◆ **What the task asks**
Lines to restate from the data below: from the one containing "if zlen payload <? metadata_end s then Ret" to the one containing "let hash := snd", both included. Give them again exactly, and only them.

Stored items from a collection:
§
Definition fail_with {A} (code : ErrorCode) : io DeltaPerformer A := _ ← io_modify (set_error code); io_fail.

(** ** Header and manifest *)

Definition IsHeaderParsed s : bool := negb (metadata_size_ (metadata s) =? 0).

Definition GetManifestOffset (major : Z) : option Z :=
  if major =? kChromeOSMajorPayloadVersion then Some (kDeltaManifestSizeOffset + kDeltaManifestSizeSize)
  else if major =? kBrilloMajorPayloadVersion then Some (kDeltaManifestSizeOffset + kDeltaManifestSizeSize + kDeltaMetadataSignatureSizeSize)
  else None.

Definition GetMinorVersion s : Z :=
  match minor_version (manifest_ (metadata s)) with
  | Some minor => minor
  | None => if bool_decide (pl_type (payload_ s) = kDelta) then kOpSrcHashMinorPayloadVersion else kFullPayloadMinorVersion
  end.

Definition set_header (major manifest_size metadata_signature_size metadata_size : Z) s : DeltaPerformer :=
  set_metadata (mkMetadata (manifest_ (metadata s)) (manifest_valid_ (metadata s)) metadata_size manifest_size metadata_signature_size major) s.

(** The part of [ParsePayloadMetadata] for a header that has not been parsed. *)
Definition parse_header (payload : list Z) : io DeltaPerformer MetadataParseResult :=
  s ← io_get;
  let md := metadata s in
  if zlen payload <? kDeltaManifestSizeOffset then mret kMetadataParseInsufficientData else
  if negb (bool_decide (take 4 payload = kDeltaMagic))
  then _ ← io_modify (set_error kDownloadInvalidMetadataMagicString); mret kMetadataParseError else
  let major := from_big_endian (slice payload kDeltaVersionOffset kDeltaVersionSize) in
  _ ← io_modify (set_header major (manifest_size_ md) (metadata_signature_size_ md) (metadata_size_ md));
  if negb (major =? supported_major_version_ settings) && negb (major =? kChromeOSMajorPayloadVersion)
  then _ ← io_modify (set_error kUnsupportedMajorPayloadVersion); mret kMetadataParseError else
  match GetManifestOffset major with
  | None => _ ← io_modify (set_error kUnsupportedMajorPayloadVersion); mret kMetadataParseError
  | Some manifest_offset =>
      if zlen payload <? manifest_offset then mret kMetadataParseInsufficientData else
      let manifest_size := from_big_endian (slice payload kDeltaManifestSizeOffset kDeltaManifestSizeSize) in
      let signature_size :=
        if major =? kBrilloMajorPayloadVersion
        then from_big_endian (slice payload (kDeltaManifestSizeOffset + kDeltaManifestSizeSize) kDeltaMetadataSignatureSizeSize)
        else metadata_signature_size_ md in
      let metadata_size := u64 (manifest_offset + manifest_size) in
      _ ← io_modify (set_header major manifest_size signature_size metadata_size);
      if hash_checks_mandatory (install_plan_ s) && negb (pl_metadata_size (payload_ s) =? metadata_size)
      then _ ← io_modify (set_error kDownloadInvalidMetadataSize); mret kMetadataParseError
      else mret kMetadataParseSuccess
  end.

(** Size of metadata and signature. *)
Definition metadata_end s : Z := u64 (metadata_size_ (metadata s) + metadata_signature_size_ (metadata s)).

(** The signature in the response, or the one in the payload; the first check of
    the sizes is modulo 2^64, and bytes after the end of [payload] must not be read. *)
Definition metadata_signature_blobs s (payload : list Z) : outcome (option (list Z * list Z)) :=
  let md := metadata s in
  if negb (bool_decide (pl_metadata_signature (payload_ s) = []))
  then Ret ((fun blob => (blob, [])) <$> Base64Decode (pl_metadata_signature (payload_ s)))
  else if major_payload_version_ md =? kBrilloMajorPayloadVersion then
    if zlen payload <? metadata_size_ md + metadata_signature_size_ md then Abort
    else Ret (Some ([], slice payload (metadata_size_ md) (metadata_signature_size_ md)))
  else Ret (Some ([], [])).

Definition ValidateMetadataSignature s (payload : list Z) : outcome ErrorCode :=
  let md := metadata s in
  if zlen payload <? metadata_end s then Ret kDownloadMetadataSignatureError else
  blobs ← metadata_signature_blobs s payload;
  match blobs with
  | None => Ret kDownloadMetadataSignatureError
  | Some (signature_blob, protobuf_blob) =>
      if bool_decide (signature_blob = []) && bool_decide (protobuf_blob = [])
      then Ret (if hash_checks_mandatory (install_plan_ s) then kDownloadMetadataSignatureMissingError else kSuccess)
      else if zlen payload <? metadata_size_ md then Abort else
      let path := path_to_public_key (install_plan_ s) in
      let hash := snd (PadRSA2048SHA256Hash (sha256 (take (Z.to_nat (metadata_size_ md)) payload))) in
      Ret (if bool_decide (hash = []) then kDownloadMetadataSignatureVerificationError else
           if negb (bool_decide (signature_blob = [])) then
             match GetRawHashFromSignature signature_blob path with
             | None => kDownloadMetadataSignatureError
             | Some expected => if bool_decide (hash = expected) then kSuccess else kDownloadMetadataSignatureMismatch
             end
           else if VerifySignature protobuf_blob path hash then kSuccess else kDownloadMetadataSignatureMismatch)
  end.

Definition set_manifest (m : DeltaArchiveManifest) (valid : bool) s : DeltaPerformer :=
  let md := metadata s in
  set_metadata (mkMetadata m valid (metadata_size_ md) (manifest_size_ md) (metadata_signature_size_ md) (major_payload_version_ md)) s.

(** The size of the manifest is passed as an [int]; the bytes that are parsed must exist. *)
Definition ParsePayloadMetadata (payload : list Z) : io DeltaPerformer MetadataParseResult :=
  _ ← io_modify (set_error kSuccess);
  s ← io_get;
  header ← (if IsHeaderParsed s then mret kMetadataParseSuccess else parse_header payload);
  match header with
  | kMetadataParseSuccess =>
      s ← io_get;
      if zlen payload <? metadata_end s then mret kMetadataParseInsufficientData else
      error ← io_outcome (ValidateMetadataSignature s payload);
      if negb (bool_decide (error = kSuccess)) && hash_checks_mandatory (install_plan_ s)
      then _ ← io_modify (set_error error); mret kMetadataParseError else
      match GetManifestOffset (major_payload_version_ (metadata s)) with
      | None => _ ← io_modify (set_error kUnsupportedMajorPayloadVersion); mret kMetadataParseError
      | Some manifest_offset =>
          let size := sint 32 (manifest_size_ (metadata s)) in
          _ ← io_check ((0 <=? size) && (manifest_offset + size <=? zlen payload));
          match ParseFromArray (slice payload manifest_offset size) with
          | None => _ ← io_modify (set_error kDownloadManifestParseError); mret kMetadataParseError
          | Some m => _ ← io_modify (set_manifest m (manifest_valid_ (metadata s))); mret kMetadataParseSuccess
          end
      end
  | result => mret result
  end.

Definition ValidateManifest : io DeltaPerformer ErrorCode :=
  s ← io_get;
  let m := manifest_ (metadata s) in
  let has_old_fields := bool_decide (is_Some (old_kernel_info m)) || bool_decide (is_Some (old_rootfs_info m))
    || existsb (fun p => bool_decide (is_Some (old_partition_info p))) (manifest_partitions m) in
  let actual_payload_type := if has_old_fields then kDelta else kFull in
  let p := payload_ s in
  if negb (bool_decide (pl_type p = kUnknown)) && negb (bool_decide (pl_type p = actual_payload_type)) then mret kPayloadMismatchedType else
  _ ← io_modify (set_payload (mkPayload (pl_size p) (pl_metadata_size p) (pl_metadata_signature p) (pl_hash p) actual_payload_type (pl_already_applied p)));
  let expected := if has_old_fields then supported_minor_version_ settings else kFullPayloadMinorVersion in
  if negb (default 0 (minor_version m) =? expected) then mret kUnsupportedMinorPayloadVersion else
  if negb (major_payload_version_ (metadata s) =? kChromeOSMajorPayloadVersion)
     && (bool_decide (is_Some (old_rootfs_info m)) || bool_decide (is_Some (new_rootfs_info m)) || bool_decide (is_Some (old_kernel_info m))
         || bool_decide (is_Some (new_kernel_info m)) || negb (bool_decide (install_operations m = []))
         || negb (bool_decide (kernel_install_operations m = [])))
  then mret kPayloadMismatchedType else
  if default 0 (manifest_max_timestamp m) <? GetBuildTimestamp then mret kPayloadTimestampError else
  mret kSuccess.

(** ** Partitions *)

Definition set_partitions (ps : list PartitionUpdate) s : DeltaPerformer :=
  let p := progress s in
  set_progress (mkProgress ps (acc_num_operations_ p) (num_total_operations_ p) (current_partition_ p) (next_operation_num_ p)
    (last_updated_buffer_offset_ p) (block_size_ p)) s.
§
◆ **Solution to this exercise**
  if zlen payload <? metadata_end s then Ret kDownloadMetadataSignatureError else
  blobs ← metadata_signature_blobs s payload;
  match blobs with
  | None => Ret kDownloadMetadataSignatureError
  | Some (signature_blob, protobuf_blob) =>
      if bool_decide (signature_blob = []) && bool_decide (protobuf_blob = [])
      then Ret (if hash_checks_mandatory (install_plan_ s) then kDownloadMetadataSignatureMissingError else kSuccess)
      else if zlen payload <? metadata_size_ md then Abort else
      let path := path_to_public_key (install_plan_ s) in
      let hash := snd (PadRSA2048SHA256Hash (sha256 (take (Z.to_nat (metadata_size_ md)) payload))) in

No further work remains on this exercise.